Background information
- Origin: United States
- Genres: Funk, disco, R&B, soul
- Years active: 1979–1983
- Label: Elektra Records

= Twennynine =

Twennynine, also known as Twennynine with Lenny White, was an American R&B band founded in 1979.

==Overview==
Twennynine was founded by jazz fusion drummer Lenny White in 1979 after he left Return to Forever. White formed the band to explore commercial R&B and funk music, and to take a break from the complex jazz rock for which he was known. The group also featured keyboardist Skip Anderson, bassist Barry Johnson, and guitarist Eddie Martinez; while singers Lynn Davis, Carla Vaughn, Joycelyn Smith, and Tanya Willoghby contributed at various times throughout the group's career. They released their debut album Best of Friends on Elektra Records in 1979. The album was co-produced by White and Larry Dunn of Earth, Wind & Fire. Best of Friends rose to number 15 on the Billboard Top R&B Albums chart and number 54 on the Billboard 200 albums chart. The single "Peanut Butter" reached number three on the Billboard Hot R&B Singles chart and number 83 on the Hot 100 singles chart. The second single "Best of Friends" reached number 47 on the Billboard Hot R&B Singles chart.

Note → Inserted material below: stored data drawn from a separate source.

Lemma slide_info_restored (off size slideOff sz sz' : Z) (L locs : list Z) (b b' : mem) (data info slide : Z) (m : mem) :
  recorded off size L b -> off + size <= slideOff <= 2 ^ 41 ->
  generate_slide_info_v2 off size slideOff sz L b = Some (b', locs, sz') ->
  let n := sizeof_slide_info2 + 2 * page_count size in
  mbytes m data (Z.to_nat size) = mbytes b' off (Z.to_nat size) ->
  mbytes m info (Z.to_nat n) = mbytes b' slideOff (Z.to_nat n) ->
  0 <= data -> data + size <= 2 ^ 63 -> 0 <= info -> info + n <= 2 ^ 63 -> info + n <= data \/ data + size <= info ->
  exists m', applySlidInfoV2 info data slide m = Some m' /\
    (forall x, x ∈ L -> mread m' (data + (x - off)) 8 = slid slide (mread b x 8)) /\
    (forall a, 0 <= a < size -> (forall x, x ∈ L -> off + a < x \/ x + 8 <= off + a) ->
      mget m' (data + a) = mget b (off + a)) /\
    only_in data size m m'.
Proof.
  intros HR Hso Hg n Hd Hi D0 D1 I0 I1 Hap.
  destruct (generate_ok off size L b slideOff sz b' locs sz' HR Hso Hg) as (pages & HN & Hc & Hlocs & Hch & Hsi & Hout & _ & _).
  destruct HR as [Ho Hs Hw Hl Hsep Hne]. pose proof (page_count_range off size Ho Hs) as [HNr HNs].
  assert (HL : forall x, x ∈ concat pages <-> x ∈ L) by (rewrite Hc, Hlocs; apply (sort_and_deduplicate_ok L Hne)).
  assert (Hn : 0 <= n) by (unfold n, sizeof_slide_info2; lia).
  destruct (apply_ok off size slide info data pages b m) as (m' & E & Hu & Hr); try done.
  - rewrite HN. unfold page_count, PAGE_SZ in *. pose proof (Z.div_mod (size + (4096 - 1)) 4096 ltac:(lia)).
    pose proof (Z.mod_pos_bound (size + (4096 - 1)) 4096 ltac:(lia)). lia.
  - rewrite HN. unfold n in *. lia.
  - rewrite HN. unfold n in *. lia.
  - intros x Hx. apply HL, Hl in Hx. lia.
  - rewrite Hc, Hlocs. by apply (spaced_locs L).
  - eapply slide_info_mapped; [exact Hsi|by rewrite HN].
  - intros p xs Hx. destruct (Hch p xs Hx) as (C1 & C2 & C3 & C4). split_and!; try done.
    eapply linked_same; [|exact C3]. intros x Hxx. rewrite Z.add_0_r.
    assert (Hin : x ∈ L) by (apply HL, elem_of_concat; exists xs; split; [by eapply list_elem_of_lookup_2|done]).
    apply Hl in Hin. replace (x + (data - off)) with (data + (x - off)) by lia. replace x with (off + (x - off)) at 2 by lia.
    eapply mread_region; [exact Hd|lia|]. rewrite Z2Nat.id by lia. lia.
  - exists m'. split_and!; [done| | |].
    + intros x Hx. replace (data + (x - off)) with (x + (data - off)) by lia. apply Hr, HL, Hx.
    + intros a Ha Hx. rewrite Hu.
      * rewrite <- (Hout (off + a)) by (done || lia). rewrite mbytes_relocate in Hd. apply Hd. lia.
      * intros y Hy. apply list_elem_of_fmap in Hy as (x & -> & Hxp). apply HL in Hxp. specialize (Hx x Hxp). lia.
    + intros c Hcx. apply Hu. intros y Hy. apply list_elem_of_fmap in Hy as (x & -> & Hxp). apply HL, Hl in Hxp. lia.
Qed.

(** C26. The builder's slide info and dyld's reader are inverse. The recorded
    pointers are turned into chains in the cache file; when the file's DATA region
    and table are mapped, [applySlidInfoV2] terminates, restores every recorded
    pointer with the slide added and leaves every other byte as the builder had it
    before. The one exception is a pointer to the base of the shared region, which
    is restored as a null pointer ([slid]). *)
Theorem slide_info_roundtrip (off size slideOff sz sz' : Z) (L locs : list Z) (b b' : mem) (data info slide : Z) (m : mem) :
  recorded off size L b -> off + size <= slideOff <= 2 ^ 41 ->
  generate_slide_info_v2 off size slideOff sz L b = Some (b', locs, sz') ->
  let n := sizeof_slide_info2 + 2 * page_count size in
  mbytes m data (Z.to_nat size) = mbytes b' off (Z.to_nat size) ->
  mbytes m info (Z.to_nat n) = mbytes b' slideOff (Z.to_nat n) ->
  0 <= data -> data + size <= 2 ^ 63 -> 0 <= info -> info + n <= 2 ^ 63 -> info + n <= data \/ data + size <= info ->
  exists m', applySlidInfoV2 info data slide m = Some m' /\
    (forall x, x ∈ L -> mread m' (data + (x - off)) 8 = slid slide (mread b x 8)) /\
    (forall a, 0 <= a < size -> (forall x, x ∈ L -> off + a < x \/ x + 8 <= off + a) ->
      mget m' (data + a) = mget b (off + a)) /\
    only_in data size m m'.
Proof. apply slide_info_restored. Qed.

(** A cache with three pointers in its DATA region, at 0x1000, mapped at 0x20000;
    the last one points to the base of the region. *)
Definition small_locs : list Z := [0x1018; 0x1004; 0x1010; 0x1004].
Definition small_buf : mem :=
  mwrite (mwrite (mwrite (mwrite ∅ 0x1004 8 0x7FFF80000018) 0x100C 4 7) 0x1010 8 0) 0x1018 8 SHARED_REGION_BASE.
Definition small_map (b' : mem) : mem :=
  mstore (mstore ∅ 0x10000 (mbytes b' 0x2000 42)) 0x20000 (mbytes b' 0x1000 32).

Lemma small_recorded : recorded 0x1000 32 small_locs small_buf.
Proof.
  split; try lia; try done; [unfold small_buf; auto 20 with panthera| |]; unfold small_locs.
  - intros x Hx. rewrite !elem_of_cons, elem_of_nil in Hx. destruct_or! Hx; subst; try done; split_and!; (lia || done).
  - intros x y Hx Hy. rewrite !elem_of_cons, elem_of_nil in Hx, Hy. destruct_or! Hx; destruct_or! Hy; subst; try done; lia.
Qed.

Lemma small_built : is_Some (generate_slide_info_v2 0x1000 32 0x2000 0 small_locs small_buf).
Proof. apply is_Some_bool. vm_compute. reflexivity. Qed.

Lemma mem_wf_bytes m a n : mem_wf m -> Forall byte (mbytes m a n).
Proof. intros Hw. revert a. induction n as [|n IH]; intros a; cbn [mbytes]; constructor; [apply Hw|apply IH]. Qed.

Lemma slide_info_roundtrip_witness : exists b' locs sz' m',
  generate_slide_info_v2 0x1000 32 0x2000 0 small_locs small_buf = Some (b', locs, sz') /\
  applySlidInfoV2 0x10000 0x20000 0x5000 (small_map b') = Some m' /\
  mread m' 0x20004 8 = 0x7FFF80005018 /\ mread m' 0x20010 8 = 0 /\ mread m' 0x20018 8 = 0 /\ mget m' 0x2000C = 7.
Proof.
  destruct small_built as [[[b' locs] sz'] E].
  exists b', locs, sz'.
  pose proof (generate_ok 0x1000 32 small_locs small_buf 0x2000 0 b' locs sz' small_recorded ltac:(lia) E) as (_ & _ & _ & _ & _ & _ & _ & _ & Hw).
  destruct (slide_info_roundtrip 0x1000 32 0x2000 0 sz' small_locs locs small_buf b' 0x20000 0x10000 0x5000 (small_map b')
    small_recorded ltac:(lia) E) as (m' & E' & H1 & H2 & _).
  - change (Z.to_nat 32) with (length (mbytes b' 0x1000 32)). apply mbytes_mstore, mem_wf_bytes, Hw.
  - change (Z.to_nat _) with 42%nat. transitivity (mbytes (mstore ∅ 0x10000 (mbytes b' 0x2000 42)) 0x10000 42).
    + apply mbytes_ext. intros c Hc. apply mget_mstore_out. left. lia.
    + change 42%nat with (length (mbytes b' 0x2000 42)) at 2. apply mbytes_mstore, mem_wf_bytes, Hw.
  - lia.
  - lia.
  - lia.
  - vm_compute. discriminate.
  - left. vm_compute. discriminate.
  - exists m'. split_and!; [done|done| | | |].
    + apply (H1 0x1004). by repeat constructor.
    + apply (H1 0x1010). by repeat constructor.
    + apply (H1 0x1018). by repeat constructor.
    + apply (H2 0xC); [lia|]. intros x Hx. unfold small_locs in Hx. rewrite !elem_of_cons, elem_of_nil in Hx. clear E E'. lia.
Defined.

Their second album Twennynine with Lenny White was released in 1980, with White and Dunn again as producers. The album reached number 22 on Billboard Top R&B Albums chart. The single "Kid Stuff" reached number 19 on the Billboard Hot R&B Singles chart, while "Fancy Dancer" reached number 17 on the Billboard Dance/Disco chart and number 25 on the Hot R&B Singles chart. Twennynine performed on American Bandstand and The Mike Douglas Show in 1980.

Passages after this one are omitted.